Вирайя сидит на кормовом возвышении; в его руках видавший виды, обмотанный синей изолентою руль. Под ногами архитектора - крашеная грязно-коричневая крыша единственной каюты. Там, за тонкими досками, сидит вконец исхудалый пилот с багровым блестящим ожогом, закрывшим всю левую половину лица. К его голове приросли черные блюда наушников. Еще немного, и Вестник сменит Вирайю у руля, а «Бессмертный» сядет обшаривать эфир... Громоздкая старая рация работает лишь на прием. Вплотную к ее горячему, словно утюг, кожуху, лежит на тощем солдатском матраце больная Аштор. Дана старательно ухаживает за нею, поит кипятком, закрашенным крупицами кофе.
…В последнее время он стал чаще и чаще вспоминать старого друга Эанну. Что-то с ним? Получил ли он пропуск в одно из убежищ Внешнего Круга? А если получил, то устоял ли поспешно выстроенный бункер?

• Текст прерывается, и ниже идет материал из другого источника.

(** * Constitution chatbot: article extraction and query resolution

    A shallow embedding of [load_articles] and [get_answer], which
    [app1.py] and [pdf_bot_new.py] both define with the same body.

    Text is a list of characters.  A character is an [ascii], read as
    the code point of the same number (U+0000 to U+00FF); on that range
    [str.isspace], the classes of [re] and [str.lower] are the ones
    defined below, and text with characters beyond it is not covered.
    The regular expressions of the program are terms of a small syntax,
    run by a backtracking matcher that lists the successful runs in the
    order in which [re] tries them: the first of the list is the match
    that [re.match] returns.  The store is a finite map, the set of
    seen articles a finite set. *)

From Stdlib Require Import List Ascii String NArith Arith Bool Lia.
From stdpp Require Import gmap strings list fin_maps.
Import ListNotations.

Local Open Scope list_scope.

(** ** Characters *)

Module Char.

Definition code (a : ascii) : N := N_of_ascii a.

Definition in_range (lo hi : N) (a : ascii) : bool :=
  ((lo <=? code a) && (code a <=? hi))%N.

(** [\d]: the decimal digits. *)
Definition is_digit (a : ascii) : bool := in_range 48 57 a.

(** [\s] and [str.isspace]: tab to carriage return, the four
    separators U+001C to U+001F, space, U+0085 and U+00A0. *)
Definition is_space (a : ascii) : bool :=
  in_range 9 13 a || in_range 28 32 a
  || (code a =? 133)%N || (code a =? 160)%N.

(** [[A-Z]] and [[a-z]]. *)
Definition is_AZ (a : ascii) : bool := in_range 65 90 a.
Definition is_az (a : ascii) : bool := in_range 97 122 a.

(** [[A-Za-z]]. *)
Definition is_alpha (a : ascii) : bool := is_AZ a || is_az a.

(** [str.lower] on one character. *)
Definition lower (a : ascii) : ascii :=
  if is_AZ a || (in_range 192 222 a && negb (code a =? 215)%N)
  then ascii_of_N (code a + 32) else a.

(** [str.upper] on one character.  The three characters whose upper
    case lies beyond U+00FF (U+00B5, U+00DF, U+00FF) are left as they
    are; the program upper-cases digits and [a-z] only
    (see [lookup_key_charset]). *)
Definition upper (a : ascii) : ascii :=
  if is_az a || (in_range 224 254 a && negb (code a =? 247)%N)
  then ascii_of_N (code a - 32) else a.

Definition nl : ascii := ascii_of_N 10.

End Char.

(** ** Strings *)

Abbreviation str := (list ascii).

(** A literal. *)
Definition py (s : string) : str := list_ascii_of_string s.

Module Str.

Fixpoint lstrip (s : str) : str :=
  match s with
  | a :: s' => if Char.is_space a then lstrip s' else s
  | [] => []
  end.

Definition rstrip (s : str) : str := rev (lstrip (rev s)).

(** [s.strip()] *)
Definition strip (s : str) : str := rstrip (lstrip s).

(** [s.lower()], [s.upper()] *)
Definition lower (s : str) : str := map Char.lower s.
Definition upper (s : str) : str := map Char.upper s.

(** [s.split(sep)] for a separator of one character. *)
Fixpoint split (sep : ascii) (s : str) : list str :=
  match s with
  | [] => [[]]
  | a :: s' =>
      if Ascii.eqb a sep then [] :: split sep s'
      else match split sep s' with
           | l :: ls => (a :: l) :: ls
           | [] => [[a]]
           end
  end.

(** [sep.join(l)] *)
Fixpoint join (sep : str) (l : list str) : str :=
  match l with
  | [] => []
  | [x] => x
  | x :: l' => x ++ sep ++ join sep l'
  end.

Fixpoint starts_with (p s : str) : bool :=
  match p, s with
  | [], _ => true
  | a :: p', b :: s' => Ascii.eqb a b && starts_with p' s'
  | _ :: _, [] => false
  end.

(** [sub in s] *)
Fixpoint contains (sub s : str) : bool :=
  starts_with sub s ||
  match s with
  | [] => false
  | _ :: s' => contains sub s'
  end.

End Str.

(** ** Regular expressions *)

Module Re.

Inductive regex : Type :=
| Eps                                  (* the empty pattern *)
| Bol                                  (* ^ *)
| Eol                                  (* $ *)
| Set_ (p : ascii -> bool)             (* one character of a class *)
| Seq (r1 r2 : regex)
| Alt (r1 r2 : regex)                  (* r1|r2, r1 tried first *)
| Star (r : regex)                     (* r*, greedy *)
| Group (n : nat) (r : regex).         (* the n-th capturing group *)

(** Where a run stands: the number of characters consumed, the text
    ahead, and the groups captured so far (latest first). *)
Record cfg : Type := Cfg {
  c_pos : nat;
  c_rest : str;
  c_groups : list (nat * str)
}.
(** X12. Pages are full but the last: every page before the last one renders
    exactly 24 Notes, and page "last" renders at least one Note as soon as
    the user has any. *)
Theorem notes_list_pages_full_but_last (db : database) (req : request) (u : Z) :
  req_user req = User u ->
  req_method req = GET ->
  (forall i : nat,
      req_page req = PageInt (Z.of_nat i + 1) ->
      Z.of_nat i + 1 < num_pages (Z.of_nat (length (NotesView_get_queryset db u))) ->
      exists object_list,
        NotesView db req = TemplateResponse "notes.html" (ListContext object_list) /\
        length object_list = 24%nat) /\
  (req_page req = PageLast ->
   NotesView_get_queryset db u <> [] ->
   exists object_list,
     NotesView db req = TemplateResponse "notes.html" (ListContext object_list) /\
     object_list <> []).
Proof.
  intros Hu Hm. unfold NotesView. rewrite Hu, Hm. split.
  - intros i -> Hi; cbn [paginate_queryset].
    rewrite Paginator_page_in_range by lia.
    eexists. split; [done|]. by apply length_chunk_full.
  - intros -> Hne; cbn [paginate_queryset].
    pose proof (num_pages_bounds
                  (Z.of_nat (length (NotesView_get_queryset db u))) ltac:(lia))
      as [H1 _].
    rewrite Paginator_page_number by lia.
    eexists. split; [done|]. by apply chunk_last_nonempty.
Qed.

(** ** Further properties of the note views *)


(** X14. [CloneNoteView.dispatch] answers the anonymous user by what is
    stored, before any login check: a missing Note is a 404, a private Note
    the redirect to the notes list, a public Note the redirect to the login
    page; in all three cases nothing changes. *)
Theorem clone_answers_anonymous_by_visibility (fuel : nat) (g : rng)
    (db : database) (req : request) :
  req_user req = AnonymousUser ->
  (notes db !! req_pk req = None ->
   CloneNoteView_dispatch fuel g db req = Ok (Http404, db, g)) /\
  (forall row, notes db !! req_pk req = Some row ->
     CloneNoteView_dispatch fuel g db req =
     Ok (if note_is_public row then RedirectToLogin
         else HttpResponseRedirect "notes", db, g)).
Proof.
  intros Hu. unfold CloneNoteView_dispatch, get_object. split.
  - by intros ->.
  - intros row ->; simpl. rewrite Hu; simpl.
    destruct (note_is_public row); simpl; [|done].
    unfold CreateNoteView_dispatch. by rewrite Hu.
Qed.

(** X15. The clone view changes something only on a valid POST of an
    authenticated user who may clone a stored Note: whenever a call returns
    with other tables or another generator than it was given, the source is
    stored, the requester is logged in and may clone it, the method is POST
    and the form validates. *)
Theorem clone_changes_only_on_valid_post (fuel : nat) (g : rng) (db : database)
    (req : request) (r : response) (db' : database) (g' : rng) :
  CloneNoteView_dispatch fuel g db req = Ok (r, db', g') ->
  db' <> db \/ g' <> g ->
  exists row u data, clone_request db req row u data.
Proof.
  intros Hd Hchange.
  assert (db' = db /\ g' = g -> False) as Hsame.
  { intros [-> ->]. by destruct Hchange. }
  destruct (notes db !! req_pk req) as [row|] eqn:Hrow.
  2:{ exfalso. apply Hsame. unfold CloneNoteView_dispatch, get_object in Hd.
      rewrite Hrow in Hd. by injection Hd as _ <- <-. }
  destruct (may_clone_dec row (req_user req)) as [Hmay|Hno].
  2:{ exfalso. apply Hsame.
      rewrite (clone_dispatch_refused _ _ _ _ _ Hrow Hno) in Hd.
      by injection Hd as _ <- <-. }
  rewrite (clone_dispatch_allowed _ _ _ _ _ Hrow Hmay) in Hd.
  unfold CreateNoteView_dispatch in Hd.
  destruct (req_user req) as [|u] eqn:Hu.
  { exfalso. apply Hsame. by injection Hd as _ <- <-. }
  destruct (req_method req) as [|data] eqn:Hm.
  { exfalso. apply Hsame. by injection Hd as _ <- <-. }
  unfold CloneNoteView_post in Hd. rewrite (get_initial_stored _ _ _ Hrow) in Hd.
  destruct (NoteForm_is_valid data) eqn:Hv.
  2:{ exfalso. apply Hsame. by injection Hd as _ <- <-. }
  exists row, u, data. unfold clone_request. by rewrite Hu, Hm.
Qed.

(** ** Properties of the user views *)

(** X16. Signing up is for the anonymous only, and once per session: a
    valid form posted by an anonymous user stores what the form saves, logs
    that user in and redirects to the checkout address; and from then on
    every request to the view in that session, whatever its method and its
    form, is redirected to the revision address with nothing stored. *)
Theorem signup_once_per_session `{UserForms} (db : database) (data : SignUpData) :
  SignUpForm_is_valid data = true ->
  exists user db1,
    SignUpForm_save data db = (user, db1) /\
    SignUp_dispatch db AnonymousUser (FormPOST data)
    = (UserRedirect (reverse_lazy "checkout"), db1, User user) /\
    (forall method,
        SignUp_dispatch db1 (User user) method
        = (UserRedirect (reverse_lazy "revision"), db1, User user)).
Proof.
  intros Hv. destruct (SignUpForm_save data db) as [user db1] eqn:E.
  exists user, db1. split; [done|]. split; [|done].
  unfold SignUp_dispatch, SignUp_form_valid; simpl. by rewrite Hv, E.
Qed.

...А может быть, сразила врача гвардейская пуля во время столичных волнений перед потопом или растоптала обезумевшая толпа? Впрочем, очень может быть, что еще раньше за крамольные речи в своем доме попал Эанна в орденский застенок. Оттуда же если и выходят, то лишь после мозговой операции - покорные, бессловесные люди-автоматы, государственные рабы низшего разряда…

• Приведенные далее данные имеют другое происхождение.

Lemma dirsLoop_app env i first last dirs1 dirs2 g :
  dirsLoop env i first last (dirs1 ++ dirs2) g
  = let (log1, g1) := dirsLoop env i first last dirs1 g in
  let (log2, g2) := dirsLoop env i first last dirs2 g1 in
  ((log1 ++ log2)%list, g2).
Proof.
  revert g. induction dirs1 as [|dir dirs1 IH]; intros g.
  - simpl. by destruct (dirsLoop env i first last dirs2 g).
  - simpl. destruct (IsDir dir); [| apply IH].
    destruct (Output env i _) as [output|e]; rewrite IH.
    + destruct (dirsLoop env i first last dirs1 _) as [log1 g1].
      by destruct (dirsLoop env i first last dirs2 g1) as [log2 g2].
    + destruct (dirsLoop env i first last dirs1 _) as [log1 g1].
      by destruct (dirsLoop env i first last dirs2 g1) as [log2 g2].
Qed.

Lemma monthsLoop_app env n1 n2 i g :
  monthsLoop env (n1 + n2) i g
  = match monthsLoop env n1 i g with
  | (log1, g1, Returned) => (log1, g1, Returned)
  | (log1, g1, LoopDone) =>
    let '(log2, g2, x) := monthsLoop env n2 (i + Z.of_nat n1) g1 in
    ((log1 ++ log2)%list, g2, x)
  end.
Proof.
  revert i g. induction n1 as [|n1 IH]; intros i g.
  - simpl. rewrite Z.add_0_r. by destruct (monthsLoop env n2 i g) as [[log2 g2] x].
  - change (S n1 + n2)%nat with (S (n1 + n2)).
    assert (i + Z.of_nat (S n1) = i + 1 + Z.of_nat n1) as -> by lia.
    simpl. destruct (allRepos env).
    + destruct (ReadDir env i (baseDir env)) as [dirs|e]; [| done].
      destruct (dirsLoop env i _ _ dirs g) as [log g1]. rewrite IH.
      destruct (monthsLoop env n1 (i + 1) g1) as [[rest g'] [|]]; [| done].
      destruct (monthsLoop env n2 _ g') as [[log2 g2] x]. by rewrite <- app_assoc.
    + destruct (Output env i _) as [output|e]; [| done]. rewrite IH.
      destruct (monthsLoop env n1 (i + 1) _) as [[rest g'] [|]]; [| done].
      by destruct (monthsLoop env n2 _ g') as [[log2 g2] x].
Qed.

Lemma fold_addLocal_is_Some ts (s : gmap string (Z * Z)) a :
  is_Some (s !! a) \/ a ∈ (fun t : tuple => t.1.1) <$> ts ->
  is_Some (fold_left addLocal ts s !! a).
Proof.
  revert s. induction ts as [|[[who ins] del] ts IH]; intros s.
  - intros [? | ?%elem_of_nil]; done.
  - intros H. simpl. apply IH. destruct (decide (who = a)) as [->|Hne].
    + left. by rewrite lookup_insert_eq.
    + destruct H as [H | [H|H]%elem_of_cons]; [| done | by right].
      left. by rewrite lookup_insert_ne.
Qed.

(** Every author of a tuple has an entry in the Aggregate. *)
Lemma processOutput_author first output g a :
  a ∈ (fun t : tuple => t.1.1) <$> RecordParser output ->
  is_Some (Stats (processOutput first output g) !! a).
Proof.
  intros Ha. rewrite processOutput_Aggregator, Aggregator_eq. simpl.
  rewrite fold_addCell_lookup.
  destruct (fold_addLocal_is_Some (RecordParser output) ∅ a) as [c ->]; [by right |].
  by eexists.
Qed.

Lemma monthsLoop_S env n i g :
  monthsLoop env (S n) i g
  = let first := firstDayOfMonth (Now env i) i in
  let last := lastDayOfMonth (Now env i) i in
  if allRepos env then
  match ReadDir env i (baseDir env) with
  | Err e => ([Println ("Failed to read directory: " ++ e)%string], g, Returned)
  | Ok dirs =>
    let (log, g1) := dirsLoop env i first last dirs g in
    let '(rest, g', x) := monthsLoop env n (i + 1) g1 in
    ((log ++ rest)%list, g', x)
  end
  else
  let (log, r) := processDir env i first last (baseDir env) g in
  match r with
  | Err e => ((log ++ [Println e])%list, g, Returned)
  | Ok g1 =>
    let '(rest, g', x) := monthsLoop env n (i + 1) g1 in
    ((log ++ rest)%list, g', x)
  end.
Proof. reflexivity. Qed.

Lemma dirsLoop_cons env i first last dir dirs g :
  dirsLoop env i first last (dir :: dirs) g
  = if IsDir dir then
  let dirPath := filepathJoin env (baseDir env) (Name dir) in
  let (log, r) := processDir env i first last dirPath g in
  match r with
  | Err e =>
    let (rest, g') := dirsLoop env i first last dirs g in
    ((log ++ Println e :: rest)%list, g')
  | Ok g1 =>
    let (rest, g') := dirsLoop env i first last dirs g1 in
    ((log ++ rest)%list, g')
  end
  else dirsLoop env i first last dirs g.
Proof. reflexivity. Qed.

End LoopFacts.

(** ** Months *)

Module TimeFacts.

Import GoTime Gitstats Spec.

Lemma daysIn_range y m : 28 <= daysIn y m <= 31.
Proof.
  unfold daysIn. destruct (m =? 2); [destruct (isLeap y); lia |].
  destruct ((m =? 4) || (m =? 6) || (m =? 9) || (m =? 11)); lia.
Qed.

Lemma normMonth_valid y m : 1 <= m <= 12 -> normMonth y m = (y, m).
Proof.
  intros Hm. unfold normMonth.
  rewrite Z.div_small, Z.mod_small by lia. f_equal; lia.
Qed.

Lemma normMonth_range y m : 1 <= (normMonth y m).2 <= 12.
Proof.
  unfold normMonth. simpl. pose proof (Z.mod_pos_bound (m - 1) 12 ltac:(lia)). lia.
Qed.

Lemma normDay_valid fuel y m d : 1 <= d <= daysIn y m -> normDay fuel y m d = mkTime y m d.
Proof.
  intros Hd. destruct fuel as [|fuel]; [done |]. simpl.
  destruct (Z.ltb_spec d 1); [lia |]. destruct (Z.ltb_spec (daysIn y m) d); [lia | done].
Qed.

(** A date that exists is its own normal form. *)
Lemma Date_valid y m d : 1 <= m <= 12 -> 1 <= d <= daysIn y m -> Date y m d = mkTime y m d.
Proof. intros Hm Hd. unfold Date. rewrite normMonth_valid by done. by apply normDay_valid. Qed.

Lemma prevMonth_range y m : 1 <= m <= 12 -> 1 <= (prevMonth y m).2 <= 12.
Proof. unfold prevMonth. destruct (Z.eqb_spec m 1); simpl; lia. Qed.

Lemma nextMonth_range y m : 1 <= m <= 12 -> 1 <= (nextMonth y m).2 <= 12.
Proof. unfold nextMonth. destruct (Z.eqb_spec m 12); simpl; lia. Qed.

Lemma normDay_month_range fuel y m d :
  1 <= m <= 12 -> 1 <= Month (normDay fuel y m d) <= 12.
Proof.
  revert y m d. induction fuel as [|fuel IH]; intros y m d Hm; [done |]. simpl.
  destruct (d <? 1).
  - pose proof (prevMonth_range y m Hm). destruct (prevMonth y m). by apply IH.
  - destruct (daysIn y m <? d); [| done].
    pose proof (nextMonth_range y m Hm). destruct (nextMonth y m). by apply IH.
Qed.

Lemma Date_month_range y m d : 1 <= Month (Date y m d) <= 12.
Proof.
  unfold Date. pose proof (normMonth_range y m). destruct (normMonth y m).
  by apply normDay_month_range.
Qed.

Lemma normDay_validDate fuel y m d :
  1 <= m <= 12 ->
  1 - 28 * Z.of_nat fuel <= d <= daysIn y m + 28 * Z.of_nat fuel ->
  validDate (normDay fuel y m d).
Proof.
  revert y m d. induction fuel as [|fuel IH]; intros y m d Hm Hd.
  - simpl. split; simpl; lia.
  - cbn [normDay]. destruct (Z.ltb_spec d 1).
    + pose proof (prevMonth_range y m Hm). destruct (prevMonth y m) as [y' m'].
      pose proof (daysIn_range y' m'). apply IH; [done | lia].
    + destruct (Z.ltb_spec (daysIn y m) d); [| split; simpl; lia].
      pose proof (nextMonth_range y m Hm). destruct (nextMonth y m) as [y' m'].
      pose proof (daysIn_range y m). pose proof (daysIn_range y' m').
      apply IH; [done | lia].
Qed.

(** [time.Date] always yields a date of the calendar: the fuel that
    [Date] hands to [normDay] is enough to bring any day into its month. *)
Lemma Date_validDate y m d : validDate (Date y m d).
Proof.
  unfold Date. pose proof (normMonth_range y m). destruct (normMonth y m) as [y' m'].
  pose proof (daysIn_range y' m'). apply normDay_validDate; [done | lia].
Qed.

Lemma iterationMonth_range now i : 1 <= (iterationMonth now i).2 <= 12.
Proof. unfold iterationMonth, AddDate. simpl. apply Date_month_range. Qed.

(** The first day of the month of iteration [i]. *)
Lemma firstDayOfMonth_eq now i :
  firstDayOfMonth now i = mkTime (iterationMonth now i).1 (iterationMonth now i).2 1.
Proof.
  unfold firstDayOfMonth. pose proof (iterationMonth_range now i).
  destruct (iterationMonth now i) as [y m]. simpl in *.
  apply Date_valid; [done |]. pose proof (daysIn_range y m). lia.
Qed.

Скорее всего, давно нет на свете бедняги врача. Но мысли его живут в памяти Вирайи; живет громкий сочный голос, то насмешливый, то гневный, то подкупающе-убедительный. Сидя за рулем или отдыхая ночью, когда баржа сонно покачивается в очередной бухте, бывший иерофант ведет молчаливую беседу с другом.

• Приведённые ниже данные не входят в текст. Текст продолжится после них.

(** * mtprotoproxy.py: stream codecs, handshakes and key derivation

    A shallow embedding of the proxy's byte-level code.  Python [bytes] are
    lists of [byte]; Python integers are [Z]; a call that may raise returns an
    [outcome]; objects with mutable fields ([self.seq_no], the read position
    of a socket) are threaded through a small state-and-exception monad. *)

From Stdlib.Strings Require Import String Byte.
From Stdlib Require Import ZArith List Lia Bool.
Import ListNotations.
Local Open Scope Z_scope.

Definition bytes := list byte.

(** ** Python built-ins the proxy relies on *)

Module Py.

Definition byte_to_int (b : byte) : Z := Z.of_N (Byte.to_N b).

Definition int_to_byte (z : Z) : byte :=
  match Byte.of_N (Z.to_N (z mod 256)) with
  | Some b => b
  | None => x00
  end.

(** [int.from_bytes(bs, "little")] *)
Fixpoint from_bytes_little (bs : bytes) : Z :=
  match bs with
  | [] => 0
  | b :: rest => byte_to_int b + 256 * from_bytes_little rest
  end.

(** [int.from_bytes(bs, "big")] *)
Definition from_bytes_big (bs : bytes) : Z := from_bytes_little (rev bs).

(** [int.from_bytes(bs, "little", signed=True)]: two's complement. *)
Definition from_bytes_little_signed (bs : bytes) : Z :=
  let v := from_bytes_little bs in
  let w := 8 * Z.of_nat (length bs) in
  if (0 <? w) && (2 ^ (w - 1) <=? v) then v - 2 ^ w else v.

(** The [k] low-order base-256 digits of [n], least significant first. *)
Fixpoint little_digits (k : nat) (n : Z) : bytes :=
  match k with
  | O => []
  | S k' => int_to_byte n :: little_digits k' (n / 256)
  end.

- Мог ли ты предполагать, Эанна, что все кончится… так быстро и страшно? Даже ты, при всем своем вольнодумии, был уверен, что Острова Блаженных, Империя, Орден - это навеки, до конца времени... Были великие города, «черные стрелы»; были молочные ванны и утренний шоколад. И вот нет ничего, и нас - тех, богатых, уверенных - тоже нет. Мы - словно пена морская, что тает на берегу под солнцем. И никакая сила не спасет нас…
…Тогда у них еще не было баржи. Завидев на горизонте ясную синюю полосу, решили добраться до реки одним переходом - и совершили его почти целиком, изнемогая в доменном жару пыльной красноземной степи.
Любой раб в каменоломнях Архипелага выглядел чище, чем они теперь: Вирайя в лохмотьях орденской черной куртки и переливчатой рубахи, в изодранных брюках, с чемоданом, для удобства привязанным за спину; пилот, утопивший каску в болоте и повязавший голову шарфом - несуразно смотрелись яркие золотые нашивки на грязном комбинезоне; голоногая Дана, замотанная чехлом с самолетного кресла; Аштор, серая и заострившаяся, похожая на цаплю - без косметики, в огромных пыльных очках...
Пришлось устроить привал из-за Даны, подвернувшей ступню. Они втроем возились, вправляя ногу, под лучами беспощадного Диска, словно решившего покарать отступников... Потом ждали до заката, пока Дана сможет продолжать путь; достигли реки глухою ночью, идя с фонарями по извилистому оврагу. Вода, вязкая и черная, как смола, открылась внезапно. За ней всю степь покрывали костры, словно стая солнечных бабочек билась под сетью. Беглецы по-ночному отчетливо слышали стрельбу горящих стеблей тростника, слышали чуждый стремительный говор - Избранные никогда не вкладывали в слова столько страсти, не смеялись и не ссорились так шумно и открыто, как эти люди вокруг костров. Скупо звякала сбруя, храпели и топтались лошади; перекрывая все звуки, спертым голосом протрубил слон. Из-за реки пахло жареным мясом, навозом и сандаловыми дровами.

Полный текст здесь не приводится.